First branded as the Australasian Championships, and then later the Australian Championships in 1927 and finally the Australian Open in 1969, the tournament was not recognised as a major tennis event until 1924. The Australian Open’s rich history has seen it contested across two countries and seven cities, including Melbourne, Sydney, Adelaide, Brisbane, Perth, Christchurch and Hastings.
Due to its geographic isolation from the rest of the world, the Australian Open suffered in terms of attracting consistent quality fields and luring the best players from different parts of the planet. Many of the game’s greats such as Pancho Gonzales and Manuel Santana never played any form of the Australian Open, while more modern-day legends like Bjorn Norg and Ilie Nastase only competed once. Inconvenient scheduling around the Christmas and New Year period was also a factor in players opting to remain in Europe and America during the early stages of the Australian Open.
It wasn’t until well after the establishment of the ‘Open Era’ in 1968 - the date where Grand Slam tournaments agreed to allow professional players to complete alongside amateurs - that the Australian Open really began to take off as a worldwide juggernaut. The Australian Open moved to the Kooyong Lawn Tennis Club in 1972 and was played on grass until it was moved to Flinders Park (later renamed as Melbourne Park) in 1988. The ever-growing Melbourne Park precinct remains the location for the Australian Open today.
Stars such as Mats Wilander, Ivan Lendl, Stefan Edberg, Martina Navratilova, Chris Evert and Steffi Graf became champions of the revamped Australian Open during it’s history at Kooyong, and their participation and subsequent success paved the way for a continuation of global tennis superstars to erase previous history and consistently make the trip to Melbourne to compete at the Australian Open, allowing the event to genuinely categorise itself as a grand slam tournament of tennis.

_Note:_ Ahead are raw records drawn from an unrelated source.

Lemma find_word_last s w j : plain w -> nonul s ->
  (w `suffix_of` s /\ find_word false (s ++ 0 :: j) (w ++ [0]) = Ok (Some j)) \/
  (~ w `suffix_of` s /\ find_word false (s ++ 0 :: j) (w ++ [0]) = Ok None).
Proof.
  intros Hw Hs. induction Hs as [|c s Hc Hs IH].
  - cbn [app find_word]. destruct (try_word_last [] w j Hw (Forall_nil_2 _)) as [[Hy Ht]|[Hn Ht]];
      cbn [app] in Ht; rewrite Ht; cbn [mbind comp_bind].
    + left. by subst.
    + right. split; [|done]. intros Hx. apply suffix_nil_inv in Hx. congruence.
  - cbn [app find_word]. assert (nonul (c :: s)) as Hcs by (by constructor).
    destruct (try_word_last (c :: s) w j Hw Hcs) as [[Hy Ht]|[Hn Ht]];
      cbn [app] in Ht; rewrite Ht; cbn [mbind comp_bind].
    + left. by subst.
    + rewrite nonul_eqb by done. destruct IH as [[Hx Hf]|[Hx Hf]].
      * left. split; [by apply suffix_cons_r|done].
      * right. split; [|done]. intros [[|d k] Hk]; cbn in Hk; [by subst|]. injection Hk as -> ->.
        apply Hx. by exists k.
Qed.

Lemma rest_matches_mono s s' ws : ws <> [] -> s `suffix_of` s' -> rest_matches s ws -> rest_matches s' ws.
Proof.
  intros Hne [k ->] H. destruct ws as [|w [|w' ws]]; [done| |].
  - cbn in *. by apply suffix_app_r.
  - cbn [rest_matches] in *. destruct H as (x & y & -> & H). exists (k ++ x), y. by rewrite <- app_assoc.
Qed.

Lemma next_pattern_nobar p : Forall (fun c => c <> 124) p -> next_pattern (p ++ [0]) = Ok None.
Proof.
  induction 1 as [|c p Hc _ IH]; [done|]. cbn. case_if; [done|].
  by rewrite (proj2 (Z.eqb_neq _ _)).
Qed.

Lemma stars_nobar ws : Forall plain ws -> Forall (fun c => c <> 124) (stars ws).
Proof.
  induction 1 as [|w ws Hw _ IH]; [constructor|]. cbn. constructor; [done|]. apply Forall_app.
  split; [|done]. eapply Forall_impl; [exact Hw|]. cbn. tauto.
Qed.

Lemma scan_word_plain w p : plain w -> scan_word (w ++ 42 :: p) = Ok (w, 42 :: p) /\
  scan_word (w ++ [0]) = Ok (w ++ [0], [0]).
Proof.
  intros Hw. induction Hw as [|c w (H0 & H42 & _ & _ & H124) Hw [IH1 IH2]]; [done|].
  apply Z.eqb_neq in H0, H42, H124. cbn [app scan_word]. rewrite H0, H42, H124. cbn [orb].
  rewrite IH1, IH2. done.
Qed.

(** The loop behind the first word. *)
Lemma match_loop_stars ws : Forall plain ws -> forall fuel sorig s j, nonul s ->
  (length (stars ws ++ [0%Z]) <= fuel)%nat ->
  (rest_matches s ws /\ match_loop fuel false sorig (s ++ 0 :: j) (stars ws ++ [0]) false = Ok 1) \/
  (~ rest_matches s ws /\ match_loop fuel false sorig (s ++ 0 :: j) (stars ws ++ [0]) false = Ok 0).
Proof.
  intros Hws. induction Hws as [|w ws Hw Hws IH]; intros fuel sorig s j Hs Hf.
  { destruct fuel; [cbn in Hf; lia|]. cbn [stars app match_loop deref mbind comp_bind Z.eqb orb].
    destruct s as [|x s]; cbn [app deref mbind comp_bind].
    - left. done.
    - right. apply Forall_cons in Hs as [Hx _]. rewrite (nonul_eqb x Hx). cbn [andb].
      unfold CASE. rewrite (proj2 (Z.eqb_neq 0 x)) by done. done. }
  destruct fuel as [|fuel]; [cbn in Hf; lia|].
  cbn [stars app match_loop deref mbind comp_bind tail]. cbn [Z.eqb Pos.eqb].
  destruct (decide (ws = [])) as [->|Hne].
  - cbn [stars]. rewrite app_nil_r. destruct (scan_word_plain w [] Hw) as [_ ->]. cbn [mbind comp_bind].
    destruct (find_word_last s w j Hw Hs) as [[Hx ->]|[Hx ->]]; cbn [mbind comp_bind].
    + left. done.
    + right. done.
  - assert (exists t, stars ws = 42 :: t) as [t Ht] by (destruct ws; [done|cbn; eauto]).
    rewrite <- app_assoc, Ht. cbn [app]. destruct (scan_word_plain w (t ++ [0]) Hw) as [-> _].
    cbn [mbind comp_bind]. rewrite app_comm_cons, <- Ht.
    assert (rest_matches s (w :: ws) <-> exists x y, s = x ++ w ++ y /\ rest_matches y ws) as Hiff
      by (destruct ws; [done|reflexivity]).
    rewrite Hiff.
    destruct (find_word_plain s w j Hw Hs) as [(x & y & -> & -> & Hmax)|[Hno ->]]; cbn [mbind comp_bind].
    + rewrite Ht. cbn [app deref mbind comp_bind Z.eqb Pos.eqb orb]. rewrite app_comm_cons, <- Ht.
      assert (nonul y) as Hy by (apply Forall_app in Hs as [_ Hs]; by apply Forall_app in Hs as [_ ?]).
      destruct (IH fuel sorig y j Hy) as [[Hr Hm]|[Hr Hm]].
      { cbn [stars app length] in Hf. rewrite !length_app in *. cbn in *. lia. }
      * left. split; [eauto|done].
      * right. split; [|done]. intros (x' & y' & Heq & Hr'). apply Hr.
        apply (rest_matches_mono y'); [done|by eapply Hmax|done].
    + right. split.
      * intros (x & y & Heq & _). by eapply Hno.
      * by rewrite next_pattern_nobar by (by apply stars_nobar).
Qed.

(** The first word, character by character. *)
Lemma match_loop_word w0 ws : plain w0 -> Forall plain ws -> forall fuel sorig s j, nonul s ->
  (length (pattern w0 ws ++ [0%Z]) <= fuel)%nat ->
  (glob s w0 ws /\ match_loop fuel false sorig (s ++ 0 :: j) (pattern w0 ws ++ [0]) false = Ok 1) \/
  (~ glob s w0 ws /\ match_loop fuel false sorig (s ++ 0 :: j) (pattern w0 ws ++ [0]) false = Ok 0).
Proof.
  intros Hw Hws. unfold pattern, glob.
  induction Hw as [|c w0 (H0 & H42 & H63 & H92 & H124) Hw IH]; intros fuel sorig s j Hs Hf.
  { destruct (match_loop_stars ws Hws fuel sorig s j Hs Hf) as [[H1 H2]|[H1 H2]]; [left|right].
    - split; [eauto|done].
    - split; [|done]. by intros (y & -> & Hy). }
  destruct fuel as [|fuel]; [cbn in Hf; lia|]. apply Z.eqb_neq in H0, H42, H63, H92, H124.
  cbn [app match_loop deref mbind comp_bind tail]. rewrite H92, H42, H63, H0, H124. cbn [orb].
  assert (Forall (fun c => c <> 124) (c :: w0 ++ stars ws)) as Hnb.
  { constructor; [by apply Z.eqb_neq|]. apply Forall_app. split; [|by apply stars_nobar].
    eapply Forall_impl; [exact Hw|]. cbn. tauto. }
  assert (next_pattern (c :: (w0 ++ stars ws) ++ [0]) = Ok None) as Hnext
    by (rewrite app_comm_cons; by apply next_pattern_nobar).
  destruct s as [|x s]; cbn [app deref mbind comp_bind].
  - right. split; [by intros (y & Hy & _)|]. cbn [Z.eqb andb]. unfold CASE. rewrite H0. cbn [negb].
    rewrite Hnext. done.
  - apply Forall_cons in Hs as [Hx Hs]. rewrite (nonul_eqb x Hx). cbn [andb]. unfold CASE.
    destruct (c =? x) eqn:E; cbn [negb]; zbool.
    + subst c. destruct (IH fuel sorig s j Hs) as [[(y & -> & Hy) Hm]|[Hn Hm]].
      { cbn in Hf. lia. }
      * left. split; [by exists y|done].
      * right. split; [|done]. intros (y & Heq & Hy). injection Heq as Heq. eauto.
    + right. split; [|by rewrite Hnext]. intros (y & Heq & _). by injection Heq.
Qed.

Lemma match_decides s w0 ws j : nonul s -> plain w0 -> Forall plain ws ->
  (glob s w0 ws /\ match_ (s ++ 0 :: j) (pattern w0 ws ++ [0]) = Ok 1) \/
  (~ glob s w0 ws /\ match_ (s ++ 0 :: j) (pattern w0 ws ++ [0]) = Ok 0).
Proof. intros Hs Hw Hws. unfold match_, matchBody. apply match_loop_word; try done. lia. Qed.
(* ===== verification/RinetdConf.v ===== *)
(** rinetd's configuration file and log (src/rinetd/rinetd.c): the two passes
    over the file, the arrays of forwarding and access rules they fill, and
    the lines of the log. *)
From S2P Require Import Prelude CString Match Rinetd.
Set Warnings "-clear-no-such-hyp".

(** * Addresses and patterns *)

(** The name services, and the results of the system calls for one listening
    socket: [socket], whether [bind] and whether [listen] succeed. *)
Record conf_env := Env {
  getservbyname : list Z -> option Z; gethostbyname : list Z -> option in_addr }.
Record listen_os := ListenOs { l_socket : Z; l_bind : bool; l_listen : bool }.

(** [inet_addr]: the broadcast address stands for a text that is none. *)
Definition inet_addr (host : list Z) : in_addr := default (255, 255, 255, 255) (inet_aton host).

Fixpoint ishost (p : list Z) : bool :=
  match p with
  | c :: p' => if negb (isdigit c || (c =? 46)) then true else ishost p'
  | [] => false
  end.

Definition getAddress (env : conf_env) (host : list Z) : option in_addr :=
  if ishost host then gethostbyname env host else Some (inet_addr host).

(** The loop returns in its first round. *)
Definition patternBad (pattern : list Z) : Z :=
  match pattern with [] => 1 | _ :: _ => 0 end.

(** * Lines *)

(** The file is the strings that [fgets] will return. *)
Fixpoint getConfLine (file : list (list Z)) (lnum : Z) : option (list Z * list (list Z) * Z) :=
  match file with
  | [] => None
  | line :: file' =>
      match skip_space line with
      | [] => getConfLine file' lnum
      | c :: _ => if c =? 35 then getConfLine file' lnum else Some (line, file', lnum + 1)
      end
  end.

Definition line_space : Z := 16384.

(** * State *)

(** What the program does to the listening sockets. *)
Inductive conf_call := CBind (fd : Z) (addr : in_addr) (port : Z) | CListen (fd : Z) | CClose (fd : Z).

(** The messages on [stderr], with the line number they carry. *)
Inductive diag :=
| NoBindAddress (lnum : Z) | NothingToAllow (lnum : Z) | IllegalPattern | NothingToDeny (lnum : Z)
| NoLogFile (lnum : Z) | NoPidLogFile (lnum : Z) | NoBindPort (lnum : Z) | BindPortRange (lnum : Z)
| NoConnectAddress (lnum : Z) | NoConnectPort (lnum : Z) | Unresolved (host : list Z) (lnum : Z)
| NoServerSocket | NoBind (host : list Z) (port : Z) | NoListen (host : list Z) (port : Z).

(** An array of patterns: the ones stored, what has been allocated, and how
    many of them are global. *)
Record rules := Rules { r_list : list (list Z); r_total : Z; r_global : Z }.

(** [i] is the next forwarding rule; [osl] are the results of the next
    listening sockets (none is left: [socket] fails), [calls] what was done to
    them. *)
Record conf := Conf {
  c_servers : list server; c_i : nat; c_allow : rules; c_deny : rules;
  logFileName : option (list Z); pidLogFileName : option (list Z); logFormatCommon : Z;
  c_maxfd : Z; osl : list listen_os; calls : list conf_call; diags : list diag }.

Definition with_servers (ss : list server) (c : conf) : conf :=
  Conf ss (c_i c) (c_allow c) (c_deny c) (logFileName c) (pidLogFileName c) (logFormatCommon c)
    (c_maxfd c) (osl c) (calls c) (diags c).
Definition with_i (i : nat) (c : conf) : conf :=
  Conf (c_servers c) i (c_allow c) (c_deny c) (logFileName c) (pidLogFileName c) (logFormatCommon c)
    (c_maxfd c) (osl c) (calls c) (diags c).
Definition with_allow (r : rules) (c : conf) : conf :=
  Conf (c_servers c) (c_i c) r (c_deny c) (logFileName c) (pidLogFileName c) (logFormatCommon c)
    (c_maxfd c) (osl c) (calls c) (diags c).
Definition with_deny (r : rules) (c : conf) : conf :=
  Conf (c_servers c) (c_i c) (c_allow c) r (logFileName c) (pidLogFileName c) (logFormatCommon c)
    (c_maxfd c) (osl c) (calls c) (diags c).
Definition with_logs (l p : option (list Z)) (common : Z) (c : conf) : conf :=
  Conf (c_servers c) (c_i c) (c_allow c) (c_deny c) l p common
    (c_maxfd c) (osl c) (calls c) (diags c).
Definition with_sys (mx : Z) (os : list listen_os) (cl : list conf_call) (c : conf) : conf :=
  Conf (c_servers c) (c_i c) (c_allow c) (c_deny c) (logFileName c) (pidLogFileName c) (logFormatCommon c)
    mx os cl (diags c).
Definition say (d : diag) (c : conf) : conf :=
  Conf (c_servers c) (c_i c) (c_allow c) (c_deny c) (logFileName c) (pidLogFileName c) (logFormatCommon c)
    (c_maxfd c) (osl c) (calls c) (diags c ++ [d]).

(** A store into the parallel arrays at one index. *)
Definition upd_server (f : server -> server) (i : nat) (c : conf) : comp conf :=
  s ← of_option WriteOOB (c_servers c !! i); mret (with_servers (<[i := f s]> (c_servers c)) c).

Definition set_fd (fd : Z) (s : server) : server :=
  Server fd (seLocalAddrs s) (seLocalPorts s) (seFromHosts s) (seFromPorts s) (seToHosts s) (seToPorts s)
    (seAllowRules s) (seAllowRulesTotal s) (seDenyRules s) (seDenyRulesTotal s).
Definition set_ends (a : in_addr) (p : Z) (fh : list Z) (fp : Z) (th : list Z) (tp : Z) (s : server) : server :=
  Server (seFds s) a p fh fp th tp
    (seAllowRules s) (seAllowRulesTotal s) (seDenyRules s) (seDenyRulesTotal s).
Definition set_totals (a d : Z) (s : server) : server :=
  Server (seFds s) (seLocalAddrs s) (seLocalPorts s) (seFromHosts s) (seFromPorts s) (seToHosts s) (seToPorts s)
    (seAllowRules s) a (seDenyRules s) d.

(** [if (total[i - 1] == 0) rules[i - 1] = ai; total[i - 1]++;] *)
Definition count_allow (ai : Z) (s : server) : server :=
  Server (seFds s) (seLocalAddrs s) (seLocalPorts s) (seFromHosts s) (seFromPorts s) (seToHosts s) (seToPorts s)
    (if seAllowRulesTotal s =? 0 then ai else seAllowRules s) (seAllowRulesTotal s + 1)
    (seDenyRules s) (seDenyRulesTotal s).
Definition count_deny (di : Z) (s : server) : server :=
  Server (seFds s) (seLocalAddrs s) (seLocalPorts s) (seFromHosts s) (seFromPorts s) (seToHosts s) (seToPorts s)
    (seAllowRules s) (seAllowRulesTotal s)
    (if seDenyRulesTotal s =? 0 then di else seDenyRules s) (seDenyRulesTotal s + 1).

(** * The first pass *)

Definition keyword_allow : list Z := lit "allow".
Definition keyword_deny : list Z := lit "deny".
Definition keyword_logfile : list Z := lit "logfile".
Definition keyword_pidlogfile : list Z := lit "pidlogfile".
Definition keyword_logcommon : list Z := lit "logcommon".
Lemma extract_loop_safe buf plen extrabytes pp : bytes buf -> 0 <= plen < zlen buf -> 0 <= extrabytes -> 0 <= pp ->
  forall fuel p p1 h name cp, fuel_left plen h p < Z.of_nat fuel -> h <= 255 -> 0 <= p ->
  match p1 with Some q => pp < q <= plen | None => pp <= p end ->
  0 <= cp < MAXDNAME -> MAXDNAME <= zlen name -> Forall name_char (take (Z.to_nat cp) name) ->
  exists r q name', extract_loop buf plen true extrabytes pp fuel p p1 h name cp 1 = Ok (r, q, name') /\
    zlen name' = zlen name /\ (r = 0 /\ q = pp \/ r = 1 /\ pp < q <= plen /\ extracted name').
Proof.
  intros Hb Hpl Hex Hpp. induction fuel as [|fuel IH]; intros p p1 h name cp Hf Hh Hp Hp1 Hcp Hname Hpre; unfold fuel_left in *;
    [nia|]. cbn [extract_loop]. unfold CHECK_LEN.
  assert (Hfail : exists r q name', Ok (0, pp, name) = Ok (r, q, name') /\ zlen name' = zlen name /\
    (r = 0 /\ q = pp \/ r = 1 /\ pp < q <= plen /\ extracted name')) by (exists 0, pp, name; auto).
  destruct (p + 1 <=? plen) eqn:E1; zbool; cbn [negb]; [|done].
  destruct (rd_ok buf p) as (l & Hl & _); [lia|]. rewrite Hl. pose proof (rd_byte _ _ _ Hb Hl) as Hlb. cbn [mbind comp_bind].
  destruct (l =? 0) eqn:E0; zbool.
  { destruct (p + 1 + extrabytes <=? plen) eqn:E2; zbool; cbn [negb]; [|done].
    destruct (extracted_end name cp Hcp Hname Hpre) as (name' & -> & Hl' & Hx). cbn [mbind comp_bind mret comp_ret].
    exists 1, (default (p + 1) p1), name'. split; [done|]. split; [done|]. right. split; [done|]. split; [|done].
    destruct p1; cbn; lia. }
  destruct (label_kind l Hlb) as [[Hk ->]|[[Hk ->]|[[Hk ->]|[Hk ->]]]]; cbv zeta; cbn [Z.eqb Pos.eqb]; [| |done|].
  - destruct (MAXDNAME <=? cp + l + 1) eqn:E2; zbool; [done|]. destruct (p + 1 + l <=? plen) eqn:E3; zbool; cbn [negb]; [|done].
    destruct (label_extract_safe buf (Z.to_nat l) Hb (p + 1) name cp) as (ok & name1 & cp1 & -> & Hl1 & Hok); [lia|lia|lia|lia|].
    cbn [mbind comp_bind]. destruct ok; [|exists 0, pp, name1; auto].
    destruct Hok as (lab & Hll & Hlab & -> & ->); [done|]. rewrite Z2Nat.id by lia.
    assert (zlen lab = l) as Hzl by (unfold zlen; lia).
    destruct (prefix_blit name cp lab) as [Hf1 Hl2]; [done|done|lia|lia|]. rewrite Hzl in Hf1.
    rewrite wr_ok by lia. cbn [mbind comp_bind].
    destruct (prefix_insert (blit name (Z.to_nat cp) lab) (cp + l) 46) as [Hf2 Hl3]; [done|by_decide|lia|].
    destruct (IH (p + 1 + l) p1 h (<[Z.to_nat (cp + l):=46]> (blit name (Z.to_nat cp) lab)) (cp + l + 1)) as (r & q & name' & -> & Hlen & Hr);
      [nia|lia|lia|destruct p1; lia|lia|lia|done|]. exists r, q, name'. split; [done|]. split; [lia|done].
  - destruct (negb (Z.land l 63 =? 1)); [done|]. cbn [negb].
    destruct (rd_ok buf (p + 1)) as (cnt & Hcnt & _); [lia|]. rewrite Hcnt. pose proof (rd_byte _ _ _ Hb Hcnt) as Hcb. cbn [mbind comp_bind].
    set (count := if cnt =? 0 then 256 else cnt). assert (1 <= count <= 256) as Hcount
      by (unfold count, is_byte in *; case_if; zbool; lia).
    destruct (MAXDNAME <=? cp + (Z.shiftr (count - 1) 2 + 1) + 9) eqn:E2; zbool; [done|].
    destruct (p + 1 + 1 + Z.shiftr (count - 1) 3 <=? plen) eqn:E3; zbool; cbn [negb]; [|done].
    destruct (bitstring_safe buf plen (p + 1 + 1) count name cp) as (n1 & p' & n2 & n3 & Hw1 & Hbits & Hp' & Hw3 & Hcp2 & n4 & Hw4 & Hl4 & Hf4);
      [done|lia|done|lia|lia|lia|lia|done|done|].
    rewrite Hw1. cbn [mbind comp_bind]. rewrite Hbits. cbn [mbind comp_bind]. rewrite Hw3. cbn [mbind comp_bind]. rewrite Hw4.
    cbn [mbind comp_bind].
    destruct (IH p' p1 h n4 (cp + 3 + (Z.shiftr (count - 1) 2 + 1) + zlen (47 :: dec count ++ [93]) + 1)) as (r & q & name' & -> & Hlen & Hr);
      [nia|lia|lia|destruct p1; lia|lia|lia|done|]. exists r, q, name'. split; [done|]. split; [lia|done].
  - destruct (p + 1 + 1 <=? plen) eqn:E2; zbool; cbn [negb]; [|done].
    destruct (rd_ok buf (p + 1)) as (b & Hrb & _); [lia|]. rewrite Hrb. pose proof (rd_byte _ _ _ Hb Hrb) as Hbb. cbn [mbind comp_bind].
    destruct (255 <? h + 1) eqn:E3; zbool; [done|]. rewrite pointer_bits by (done || lia). unfold is_byte in *.
    apply IH; [nia|lia|lia|destruct p1; lia|lia|done|done].
Qed.

(** ** Comparing *)

(** Whether what is left of the name consists of the labels: each followed by
    a dot or the end of the name. *)
Fixpoint name_matches (w : list Z) (ls : list (list Z)) : bool :=
  match ls with
  | [] => bool_decide (w = [])
  | lab :: ls' =>
      bool_decide (tolower <$> take (length lab) w = tolower <$> lab) &&
      match drop (length lab) w with
      | [] => name_matches [] ls'
      | c :: w' => (c =? 46) && name_matches w' ls'
      end
  end.

Lemma name_matches_spec ls : forall w, Forall (fun lab => lab <> []) ls ->
  name_matches w ls = true <-> tolower <$> w = tolower <$> join_dots ls \/ tolower <$> w = tolower <$> dotted ls.
Proof.
  assert (Hnil : forall lab ls, lab <> [] -> name_matches [] (lab :: ls) = false).
  { intros lab ls' Hne. cbn [name_matches]. rewrite bool_decide_false; [done|]. rewrite take_nil. by destruct lab. }
  assert (Hlow46 : forall c, tolower c = 46 <-> c = 46).
  { intros c. unfold tolower, isupper. case_if; zbool; lia. }
  induction ls as [|lab ls IH]; intros w Hne.
  { cbn [name_matches]. change (join_dots []) with (@nil Z). change (dotted []) with (@nil Z). cbn [fmap list_fmap].
    rewrite bool_decide_eq_true. split; [intros ->; by left|]. by intros [H|H]; destruct w. }
  apply Forall_cons in Hne as [Hlab Hne]. cbn [name_matches]. rewrite andb_true_iff, bool_decide_eq_true.
  assert (Hjoin : join_dots (lab :: ls) = lab ++ match ls with [] => [] | _ => 46 :: join_dots ls end).
  { destruct ls; [by rewrite join_dots_single, app_nil_r|by rewrite join_dots_cons2]. }
  rewrite Hjoin. change (dotted (lab :: ls)) with ((lab ++ [46]) ++ dotted ls). rewrite !fmap_app.
  assert (tolower <$> w = (tolower <$> take (length lab) w) ++ (tolower <$> drop (length lab) w)) as Hw
    by (by rewrite <- fmap_app, take_drop).
  rewrite Hw. split.
  - intros [-> Hd]. destruct (drop (length lab) w) as [|c w'].
    + destruct ls as [|l2 ls]; [left; by rewrite app_nil_r|]. apply Forall_cons in Hne as [H2 _]. by rewrite Hnil in Hd.
    + zbool. subst c. apply IH in H0 as [E|E]; [| |done].
      * destruct ls as [|l2 ls]; [|left; cbn [fmap list_fmap] in *; by rewrite E].
        right. destruct w'; [|done]. by rewrite !app_nil_r.
      * right. cbn [fmap list_fmap]. rewrite E. by rewrite <- app_assoc.
  - intros Hor. assert (length (tolower <$> take (length lab) w) = length (tolower <$> lab) \/
      (length w < length lab)%nat) as [Hlen|Hlen] by (rewrite !length_fmap, length_take; lia).
    2: { exfalso. rewrite drop_ge in Hor by lia. cbn [fmap list_fmap] in Hor. rewrite app_nil_r in Hor.
         destruct Hor as [E|E]; apply (f_equal length) in E; rewrite !length_app, !length_fmap, length_take in E; lia. }
    destruct Hor as [E|E].
    + apply app_inj_1 in E as [-> E]; [|done]. split; [done|].
      destruct ls as [|l2 ls]; [by destruct (drop (length lab) w)|].
      destruct (drop (length lab) w) as [|c w']; [done|]. cbn [fmap list_fmap] in E. injection E as Ec E.
      apply andb_true_iff. split; [apply Z.eqb_eq; by apply Hlow46|]. apply IH; [done|]. by left.
    + rewrite <- app_assoc in E. apply app_inj_1 in E as [-> E]; [|done]. split; [done|].
      destruct (drop (length lab) w) as [|c w']; [done|]. cbn [fmap list_fmap app] in E. injection E as Ec E.
      apply andb_true_iff. split; [apply Z.eqb_eq; by apply Hlow46|]. apply IH; [done|]. by right.
Qed.

Lemma label_compare_ok lab buf : forall p s rest cp ret, 0 <= p -> take (length lab) (drop (Z.to_nat p) buf) = lab ->
  nonul s -> 0 <= cp <= zlen s ->
  label_compare (length lab) buf p (s ++ 0 :: rest) cp ret =
    Ok (cp + Z.min (zlen lab) (zlen s - cp),
        if bool_decide (tolower <$> take (length lab) (drop (Z.to_nat cp) s) = tolower <$> lab) then ret else 2).
Proof.
  induction lab as [|x lab IH]; intros p s rest cp ret Hp Hb Hs Hcp; cbn [label_compare length].
  { rewrite zlen_nil. do 2 f_equal. lia. }
  destruct (drop (Z.to_nat p) buf) as [|y r] eqn:Hd; [done|]. cbn [length take] in Hb. injection Hb as -> Hr.
  assert (rd buf p = Ok x) as ->.
  { unfold rd, getb. rewrite (proj2 (Z.leb_le 0 p)) by done. rewrite <- (Nat.add_0_r (Z.to_nat p)), <- lookup_drop, Hd. done. }
  assert (take (length lab) (drop (Z.to_nat (p + 1)) buf) = lab) as Hr'.
  { replace (Z.to_nat (p + 1)) with (Z.to_nat p + 1)%nat by lia. by rewrite <- drop_drop, Hd. }
  rewrite zlen_cons. pose proof (zlen_nonneg lab).
  destruct (drop (Z.to_nat cp) s) as [|c w] eqn:Hw.
  - assert (zlen s <= cp) as Hge. { apply (f_equal length) in Hw. rewrite length_drop in Hw. cbn in Hw. unfold zlen. lia. }
    assert (rd (s ++ 0 :: rest) cp = Ok 0) as ->. { replace cp with (zlen s) by lia. apply rd_at. }
    cbn [mbind comp_bind Z.eqb]. rewrite IH by (done || lia). rewrite Hw. cbn [take]. rewrite take_nil.
    rewrite (bool_decide_false (tolower <$> [] = tolower <$> x :: lab)) by done. case_bool_decide; do 2 f_equal; lia.
  - assert (s !! Z.to_nat cp = Some c) as Hc by (rewrite <- (Nat.add_0_r (Z.to_nat cp)), <- lookup_drop, Hw; done).
    assert (cp < zlen s) as Hlt by (apply lookup_lt_Some in Hc; unfold zlen; lia).
    assert (rd (s ++ 0 :: rest) cp = Ok c) as ->.
    { unfold rd, getb. rewrite (proj2 (Z.leb_le 0 cp)) by lia. by rewrite (lookup_app_l_Some _ _ _ _ Hc). }
    assert (c <> 0) as Hc0 by (by apply (Forall_lookup_1 _ _ _ _ Hs Hc)).
    cbn [mbind comp_bind]. rewrite (proj2 (Z.eqb_neq c 0)) by done. rewrite IH by (done || lia).
    replace (Z.to_nat (cp + 1)) with (Z.to_nat cp + 1)%nat by lia. rewrite <- drop_drop, Hw. cbn [take drop fmap list_fmap]. rewrite ?drop_0.
    f_equal. f_equal; [lia|]. destruct (tolower c =? tolower x) eqn:E; zbool.
    + case_bool_decide as H1; case_bool_decide as H2; try done; [|by injection H2 as _ ?]. exfalso. apply H2. by rewrite E, H1.
    + rewrite (bool_decide_false (tolower c :: _ = _)) by (intros H1; by injection H1 as ?). by case_bool_decide.
Qed.

Lemma drop_at (s : list Z) (i : Z) c w : drop (Z.to_nat i) s = c :: w -> 0 <= i ->
  s !! Z.to_nat i = Some c /\ drop (Z.to_nat (i + 1)) s = w /\ i < zlen s.
Proof.
  intros Hd Hi. assert (s !! Z.to_nat i = Some c) as Hc by (rewrite <- (Nat.add_0_r (Z.to_nat i)), <- lookup_drop, Hd; done).
  split; [done|]. split; [|apply lookup_lt_Some in Hc; unfold zlen; lia].
  replace (Z.to_nat (i + 1)) with (Z.to_nat i + 1)%nat by lia. by rewrite <- drop_drop, Hd.
Qed.

Lemma rd_name s rest i : 0 <= i <= zlen s -> rd (s ++ 0 :: rest) i = Ok (default 0 (head (drop (Z.to_nat i) s))).
Proof.
  intros Hi. destruct (drop (Z.to_nat i) s) as [|c w] eqn:Hd.
  - assert (zlen s <= i) by (apply (f_equal length) in Hd; rewrite length_drop in Hd; cbn in Hd; unfold zlen; lia).
    replace i with (zlen s) by lia. apply rd_at.
  - destruct (drop_at s i c w Hd) as (Hc & _); [lia|]. unfold rd, getb. rewrite (proj2 (Z.leb_le 0 i)) by lia.
    by rewrite (lookup_app_l_Some _ _ _ _ Hc).
Qed.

Modern-day legends Pete Sampras, Andre Agassi, Monica Seles and Martina Hingis won the tournament on multiple occasions throughout the 1990s and early 2000s, while more recent champions to etch their names on the silverware include the likes of Roger Federer, Novak Djokovic, Rafael Nadal, Serena Williams, Kim Clijsters and Victoria Azarenka.
Today the Australian Open is played on blue Plexicushion (moving from 20 years of Rebound Ace in 2008) and is consistently one of the most popular annual sporting events in the world, last year attracting a record crowd over the fortnight of over 720,000 people. It was also the first Grand Slam tournament to feature indoor play due to wet weather or extreme heat, with the Australian Open leading the way with its three primary courts - Rod Laver Arena, Hisense Arena and Margaret Court Arena - all equipped with retractable roofs.